* **TASK DETAILS**
Below are the records. Gather each line that holds "apply".

* **RECORDS SHOWN**
..........

(* ===== verification/NorSim.v ===== *)
(** * A chip that keeps its data sheet

    A flash chip of 16 MiB as a function of the commands sent, to show that the
    interface of file Nor can be met. *)

From S2P Require Import Prelude Nor Sfud SfudSpec.

Record sim := mk_sim { sim_mem : Z -> Z; sim_wel : bool; sim_busy : nat }.

Definition sim_capacity : Z := 2 ^ 24.
Definition sim_erase (cmd : Z) : option Z := if cmd =? 0x20 then Some 4096 else if cmd =? 0xD8 then Some 65536 else None.
Definition sim_times : nat := 2.

Definition sim_status (c : sim) : Z := (if sim_wel c then 2 else 0) + (if bool_decide (sim_busy c <> O) then 1 else 0).

Definition sim_wr (c : sim) (l : list Z) (n : Z) : Z * list Z * sim :=
  match l with
  | [] => (0, [], c)
  | op :: args =>
      if op =? 5 then (0, [sim_status c], mk_sim (sim_mem c) (sim_wel c) (Nat.pred (sim_busy c)))
      else if op =? 6 then (0, [], mk_sim (sim_mem c) true (sim_busy c))
      else if op =? 4 then (0, [], mk_sim (sim_mem c) false (sim_busy c))
      else if op =? 0xC7 then (0, [], mk_sim (erased (sim_mem c) 0 sim_capacity) false sim_times)
      else
        match args with
        | a2 :: a1 :: a0 :: data =>
            let a := a2 * 65536 + a1 * 256 + a0 in
            if op =? 3 then (0, (fun i => sim_mem c (a + Z.of_nat i) mod 256) <$> seq 0 (Z.to_nat n), c)
            else if op =? 2 then (0, [], mk_sim (programmed (sim_mem c) a data) false sim_times)
            else
              match sim_erase op with
              | Some size => (0, [], mk_sim (erased (sim_mem c) (a / size * size) (a / size * size + size)) false sim_times)
              | None => (0, [], c)
              end
        | _ => (0, [], c)
        end
  end.

#[export] Instance sim_nor : SpiNor sim := { wr := sim_wr }.

Lemma addr_bytes_value a : 0 <= a < 2 ^ 24 -> exists a2 a1 a0, addr_bytes false a = [a2; a1; a0] /\ a2 * 65536 + a1 * 256 + a0 = a.
Proof.
  intros Ha. eexists _, _, _. split; [reflexivity|]. change 255 with (Z.ones 8). rewrite !Z.land_ones, !Z.shiftr_div_pow2 by lia.
  change (2 ^ 16) with 65536. change (2 ^ 8) with 256. rewrite (Z.mod_small (a / 65536)) by zdiv. zdiv.
Qed.

Lemma mod_land x b : 0 <= b < 256 -> Z.land x b mod 256 = Z.land (x mod 256) b.
Proof.
  intros Hb. change 256 with (2 ^ 8). rewrite <- !Z.land_ones by lia. rewrite <- !Z.land_assoc. f_equal. apply Z.land_comm.
Qed.

#[export] Program Instance sim_laws : NorLaws sim sim_capacity false sim_erase sim_times := {
  contents c a := sim_mem c a mod 256; wel := sim_wel; pending := sim_busy
}.
Next Obligation. intros c a. apply Z.mod_pos_bound. lia. Qed.
Next Obligation. intros c [|] Hp; eexists _, _; (split; [reflexivity|]); by split_and!. Qed.
Next Obligation.
  intros c. eexists _, _. split; [reflexivity|]. split_and!; [..|done|done|done]; unfold sim_status;
    destruct (sim_wel c); case_bool_decide; (done || lia || by intros E).
Qed.
Next Obligation.
  intros c a n Hp Ha Hn He. unfold sim_capacity in He. exists c. split; [|done]. destruct (decide (n = 0)) as [->|].
  - unfold addr_bytes. simpl. done.
  - destruct (addr_bytes_value a) as (a2 & a1 & a0 & -> & <-); [lia|]. reflexivity.
Qed.
Next Obligation.
  intros c a l Hp Hw Ha He Hl Hpage Hb. unfold sim_capacity in He.
  assert (0 < Z.of_nat (length l)) by (destruct l; [done|simpl; lia]).
  destruct (addr_bytes_value a) as (a2 & a1 & a0 & -> & Ea); [lia|]. eexists _, _. split; [reflexivity|]. split; [done|].
  intros x. rewrite Ea. simpl. unfold programmed. destruct (a <=? x); [|done]. destruct (l !! _) as [b|] eqn:E; [|done].
  apply mod_land. rewrite Forall_lookup in Hb. by eapply Hb.
Qed.
Next Obligation.
  intros c cmd size a Hp Hw Herase Ha. unfold sim_capacity in Ha. destruct (addr_bytes_value a) as (a2 & a1 & a0 & -> & Ea); [lia|].
  assert (cmd = 0x20 \/ cmd = 0xD8) as Hcmd.
  { unfold sim_erase in Herase. destruct (Z.eqb_spec cmd 0x20); [by left|]. destruct (Z.eqb_spec cmd 0xD8); [by right|done]. }
  eexists _, (mk_sim (erased (sim_mem c) (a / size * size) (a / size * size + size)) false sim_times). split; [|split; [done|]].
  - unfold wr, sim_nor, sim_wr. rewrite Ea, Herase. by destruct Hcmd as [-> | ->].
  - intros x. simpl. unfold erased. by destruct (_ && _).
Qed.
Next Obligation.
  intros c Hp Hw. eexists _, _. split; [reflexivity|]. split; [done|]. intros x. simpl. unfold erased. by destruct (_ && _).
Qed.

Definition sim_flash : sfud_flash :=
  mk_flash sim_capacity 1 4096 0x20 false sim_times true [(0x20, 4096); (0xD8, 65536); (0, 0); (0, 0)].

Lemma sim_flash_ok : flash_ok sim_flash sim_erase 4096.
Proof.
  split; [by vm_compute|exists 4096; reflexivity|reflexivity..|done|].
  intros _. split; [done|]. split; [by exists 0x20|]. intros i cmd sz Hi.
  destruct i as [|[|[|[|i]]]]; [| | | |done]; injection Hi as <- <-; [right|right|by left|by left].
  - split_and!; [done|by exists 1|done].
  - split_and!; [done|by exists 16|done].
Qed.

..........

* **SOLUTION FOR THIS TASK**
  intros Hb. change 256 with (2 ^ 8). rewrite <- !Z.land_ones by lia. rewrite <- !Z.land_assoc. f_equal. apply Z.land_comm.
Next Obligation. intros c a. apply Z.mod_pos_bound. lia. Qed.
  apply mod_land. rewrite Forall_lookup in Hb. by eapply Hb.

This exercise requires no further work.